DB2 Version 9.7 for Linux, UNIX, and Windows

Reducing the impact of media failure

To reduce the probability of media failure, and to simplify recovery from this type of failure:

Protecting against disk failure

If you are concerned about the possibility of damaged data or logs due to a disk crash, consider the use of some form of disk fault tolerance. Generally, this is accomplished through the use of a disk array, which is a set of disks.

A disk array is sometimes referred to simply as a RAID (Redundant Array of Independent Disks). Disk arrays can also be provided through software at the operating system or application level. The point of distinction between hardware and software disk arrays is how CPU processing of input/output (I/O) requests is handled. For hardware disk arrays, I/O activity is managed by disk controllers; for software disk arrays, this is done by the operating system or an application.

Hardware disk arrays

In a hardware disk array, multiple disks are used and managed by a disk controller, complete with its own CPU. All of the logic required to manage the disks forming this array is contained on the disk controller; therefore, this implementation is operating system-independent.

There are several types of RAID architecture, differing in function and performance, but only RAID level 1 and level 5 are commonly used today.

RAID level 1 is also known as disk mirroring or duplexing. Disk mirroring copies data (a complete file) from one disk to a second disk, using a single disk controller. Disk duplexing is similar to disk mirroring, except that disks are attached to a second disk controller (like two SCSI adapters). Data protection is good: Either disk can fail, and data is still accessible from the other disk. With disk duplexing, a disk controller can also fail without compromising data protection. Performance is good, but this implementation requires twice the usual number of disks.

RAID level 5 involves data and parity striping by sectors, across all disks. Parity is interleaved with data, rather than being stored on a dedicated drive. Data protection is good: If any disk fails, the data can still be accessed by using information from the other disks, along with the striped parity information. Read performance is good, but write performance is not. A RAID level 5 configuration requires a minimum of three identical disks. The amount of disk space required for overhead varies with the number of disks in the array. In the case of a RAID level 5 configuration with 5 disks, the space overhead is 20 percent.

RAID level 1+0 (10) involves mirroring and striping the data across at least two disks.

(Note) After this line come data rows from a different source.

(** * A shallow embedding of the Go package [blockchain]

    The package (one implementation file) defines a [Block] with its
    [calculateHash] and [mine] methods and a [Blockchain] with
    [CreateBlockchain], [AddTransaction] and [IsValid].  The model below
    follows the Go code statement by statement:
    - Go [int] values ([pow], [difficulty]) are [Z], with the 64-bit
      wrap-around of [pow++] written out;
    - Go strings are [String.string] (a byte string, as in Go);
    - [crypto/sha256] is implemented in full, and [fmt.Sprintf("%x", ...)]
      renders its 32 bytes as 64 lowercase hexadecimal characters;
    - Go runtime panics and non-termination are explicit outcomes, and
      unbounded loops run on fuel;
    - the reading of the clock by [time.Now()] is an explicit argument. *)

From Stdlib Require Import ZArith List String Ascii Bool Lia PrimFloat SpecFloat FloatOps.
From Stdlib Require Import Permutation.
Import ListNotations.

Local Open Scope Z_scope.

(** ** SHA-256 (FIPS 180-4), as used by [sha256.Sum256] *)
Module SHA256.

Definition mask32 : Z := Z.ones 32.

Definition add32 (x y : Z) : Z := Z.land (x + y) mask32.

Definition not32 (x : Z) : Z := Z.lxor x mask32.

Definition rotr (x : Z) (n : Z) : Z :=
  Z.lor (Z.shiftr x n) (Z.land (Z.shiftl x (32 - n)) mask32).

Definition Ch (x y z : Z) : Z := Z.lxor (Z.land x y) (Z.land (not32 x) z).
Definition Maj (x y z : Z) : Z :=
  Z.lxor (Z.lxor (Z.land x y) (Z.land x z)) (Z.land y z).
Definition Sigma0 (x : Z) : Z := Z.lxor (Z.lxor (rotr x 2) (rotr x 13)) (rotr x 22).
Definition Sigma1 (x : Z) : Z := Z.lxor (Z.lxor (rotr x 6) (rotr x 11)) (rotr x 25).
Definition sigma0 (x : Z) : Z := Z.lxor (Z.lxor (rotr x 7) (rotr x 18)) (Z.shiftr x 3).
Definition sigma1 (x : Z) : Z := Z.lxor (Z.lxor (rotr x 17) (rotr x 19)) (Z.shiftr x 10).

(** The round constants and the initial hash value, as FIPS 180-4 defines
    them (4.2.2, 5.3.3): the first 32 bits of the fractional parts of the
    cube roots of the first 64 primes, and of the square roots of the first
    8 primes. *)
Definition is_prime (n : nat) : bool :=
  forallb (fun k => negb (Nat.eqb (Nat.modulo n k) 0)) (seq 2 (n - 2)).

Definition first_primes (count : nat) : list Z :=
  map Z.of_nat (firstn count (filter is_prime (seq 2 400))).

(** [cbrt_floor fuel lo hi x] is the integer cube root of [x] when
    [lo^3 <= x < hi^3] and the fuel covers the bisection. *)
Fixpoint cbrt_floor (fuel : nat) (lo hi x : Z) : Z :=
  match fuel with
  | O => lo
  | S fuel' =>
      if hi - lo <=? 1 then lo
      else let m := (lo + hi) / 2 in
           if m * m * m <=? x then cbrt_floor fuel' m hi x else cbrt_floor fuel' lo m x
  end.

Definition frac32_cbrt (p : Z) : Z := Z.land (cbrt_floor 64 0 (2 ^ 40) (p * 2 ^ 96)) mask32.
Definition frac32_sqrt (p : Z) : Z := Z.land (Z.sqrt (p * 2 ^ 64)) mask32.

Definition K : list Z := Eval vm_compute in map frac32_cbrt (first_primes 64).

(** The eight working variables, and the eight words of the running hash. *)
Record regs := mkRegs { ra : Z; rb : Z; rc : Z; rd : Z; re : Z; rf : Z; rg : Z; rh : Z }.

Definition H0 : regs :=
  Eval vm_compute in
    match map frac32_sqrt (first_primes 8) with
    | [a; b; c; d; e; f; g; h] => mkRegs a b c d e f g h
    | _ => mkRegs 0 0 0 0 0 0 0 0
    end.

Definition round (s : regs) (kw : Z * Z) : regs :=
  let '(k, w) := kw in
  let t1 := add32 (add32 (add32 (add32 (rh s) (Sigma1 (re s))) (Ch (re s) (rf s) (rg s))) k) w in
  let t2 := add32 (Sigma0 (ra s)) (Maj (ra s) (rb s) (rc s)) in
  mkRegs (add32 t1 t2) (ra s) (rb s) (rc s) (add32 (rd s) t1) (re s) (rf s) (rg s).

(** Message schedule: [rw] holds W[t-1], W[t-2], ... (most recent first). *)
Fixpoint schedule (n : nat) (rw : list Z) : list Z :=
  match n with
  | O => rw
  | S n' =>
      let w := add32 (add32 (add32 (sigma1 (nth 1 rw 0)) (nth 6 rw 0))
                            (sigma0 (nth 14 rw 0))) (nth 15 rw 0) in
      schedule n' (w :: rw)
  end.

Fixpoint be_words (bs : list Z) : list Z :=
  match bs with
  | b0 :: b1 :: b2 :: b3 :: rest =>
      (Z.lor (Z.shiftl b0 24) (Z.lor (Z.shiftl b1 16) (Z.lor (Z.shiftl b2 8) b3)))
        :: be_words rest
  | _ => []
  end.

Definition compress (h : regs) (block : list Z) : regs :=
  let ws := rev (schedule 48 (rev (be_words block))) in
  let s := fold_left round (combine K ws) h in
  mkRegs (add32 (ra h) (ra s)) (add32 (rb h) (rb s)) (add32 (rc h) (rc s))
         (add32 (rd h) (rd s)) (add32 (re h) (re s)) (add32 (rf h) (rf s))
         (add32 (rg h) (rg s)) (add32 (rh h) (rh s)).

(** Big-endian bytes of a value on [n] bytes. *)
Fixpoint be_bytes (n : nat) (x : Z) : list Z :=
  match n with
  | O => []
  | S n' => (be_bytes n' (Z.shiftr x 8) ++ [Z.land x 255])%list
  end.

Definition pad (msg : list Z) : list Z :=
  let L := Z.of_nat (List.length msg) in
  (msg ++ [0x80] ++ repeat 0 (Z.to_nat ((55 - L) mod 64)) ++ be_bytes 8 (8 * L))%list.

Fixpoint process (fuel : nat) (h : regs) (bs : list Z) : regs :=
  match fuel with
  | O => h
  | S fuel' =>
      match bs with
      | [] => h
      | _ => process fuel' (compress h (firstn 64 bs)) (skipn 64 bs)
      end
  end.

(** [sha256.Sum256]: the 32-byte digest as the eight final words. *)
Definition Sum256 (msg : list Z) : regs :=
  let p := pad msg in process (List.length p) H0 p.

(** [fmt.Sprintf("%x", digest)]: two lowercase hexadecimal digits per byte. *)
Definition hex_digit (n : Z) : ascii :=
  if n <? 10 then ascii_of_nat (Z.to_nat (48 + n)) else ascii_of_nat (Z.to_nat (87 + n)).

Definition hex_byte (b : Z) : string :=
  String (hex_digit (Z.shiftr b 4)) (String (hex_digit (Z.land b 15)) EmptyString).

Definition hex_word (w : Z) : string :=
  hex_byte (Z.land (Z.shiftr w 24) 255) ++ hex_byte (Z.land (Z.shiftr w 16) 255) ++
  hex_byte (Z.land (Z.shiftr w 8) 255) ++ hex_byte (Z.land w 255).

Definition hex_digest (h : regs) : string :=
  hex_word (ra h) ++ hex_word (rb h) ++ hex_word (rc h) ++ hex_word (rd h) ++
  hex_word (re h) ++ hex_word (rf h) ++ hex_word (rg h) ++ hex_word (rh h).

(** [[]byte(s)] for a Go string. *)
Definition bytes_of_string (s : string) : list Z :=
  map (fun a => Z.of_N (N_of_ascii a)) (list_ascii_of_string s).

Definition sha256_hex (s : string) : string := hex_digest (Sum256 (bytes_of_string s)).

End SHA256.

(** ** The Go standard library pieces the package calls *)
Module Go.

(** Runs of a Go computation: a value, a runtime panic, or a loop that did
    not finish within the fuel given.  The [nat] counts the calls of
    [calculateHash] made so far (a ghost counter, used to state how much
    hashing a call performs). *)
Inductive outcome (A : Type) : Type :=
| Ok (a : A) (hashes : nat)
| Panic (msg : string) (hashes : nat)
| OutOfFuel.
Arguments Ok {A} a hashes.
Arguments Panic {A} msg hashes.
Arguments OutOfFuel {A}.

Definition M (A : Type) : Type := nat -> outcome A.

Definition ret {A} (a : A) : M A := fun n => Ok a n.
Definition panic {A} (msg : string) : M A := fun n => Panic msg n.
Definition out_of_fuel {A} : M A := fun _ => OutOfFuel.
Definition bind {A B} (m : M A) (k : A -> M B) : M B :=
  fun n => match m n with
           | Ok a n' => k a n'
           | Panic s n' => Panic s n'
           | OutOfFuel => OutOfFuel
           end.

Mirroring writes the data to two or more disks at the same time which gives you the same fault tolerance as RAID level 1. Striping breaks the data into blocks and each block is written down to a separate disk drive. This achieves high I/O performance by spreading the I/O load across many channels and drives but RAID level 1+0 reduces the effective disk space in half as it mirrors all the data. RAID Level 10 requires a minimum of 4 drives to implement.

RAID level 0+1 is implemented as a mirrored array whose segments are RAID 0 arrays and has the same fault tolerance as RAID level 5. This gives high I/O rates by spreading the I/O load across many channels and drives. RAID level 0+1, however, is not to be confused with RAID level 1+0. A single drive failure will cause the whole array to become, in essence, a RAID level 0 array.

When using a RAID (but not a RAID level 0) disk array, a failed disk will not prevent you from accessing data on the array. When hot-pluggable or hot-swappable disks are used in the array, a replacement disk can be swapped with the failed disk while the array is in use. With RAID level 5, if two disks fail at the same time, all data is lost (but the probability of simultaneous disk failures is very small).

You might consider using a RAID level 1 hardware disk array or a software disk array for your logs, because this provides recoverability to the point of failure, and offers good write performance, which is important for logs. To do this, use the mirrorlogpath configuration parameter to specify a mirror log path on a RAID level 1 file system. In cases where reliability is critical (because time cannot be lost recovering data following a disk failure), and write performance is not so critical, consider using a RAID level 5 hardware disk array. Alternatively, if write performance is critical, and the cost of additional disk space is not significant, consider a RAID level 1 hardware disk array for your data, as well as for your logs.

For detailed information about the available RAID levels, visit the following web site: http://www.acnc.com/04_01_00.html

Software disk arrays

A software disk array accomplishes much the same as does a hardware disk array, but disk traffic is managed by either the operating system, or by an application program running on the server. Like other programs, the software array must compete for CPU and system resources. This is not a good option for a CPU-constrained system, and it should be remembered that overall disk array performance is dependent on the server's CPU load and capacity.

A typical software disk array provides disk mirroring. Although redundant disks are required, a software disk array is comparatively inexpensive to implement, because costly disk controllers are not required.

CAUTION:
Having the operating system boot drive in the disk array prevents your system from starting if that drive fails. If the drive fails before the disk array is running, the disk array cannot allow access to the drive. A boot drive should be separate from the disk array.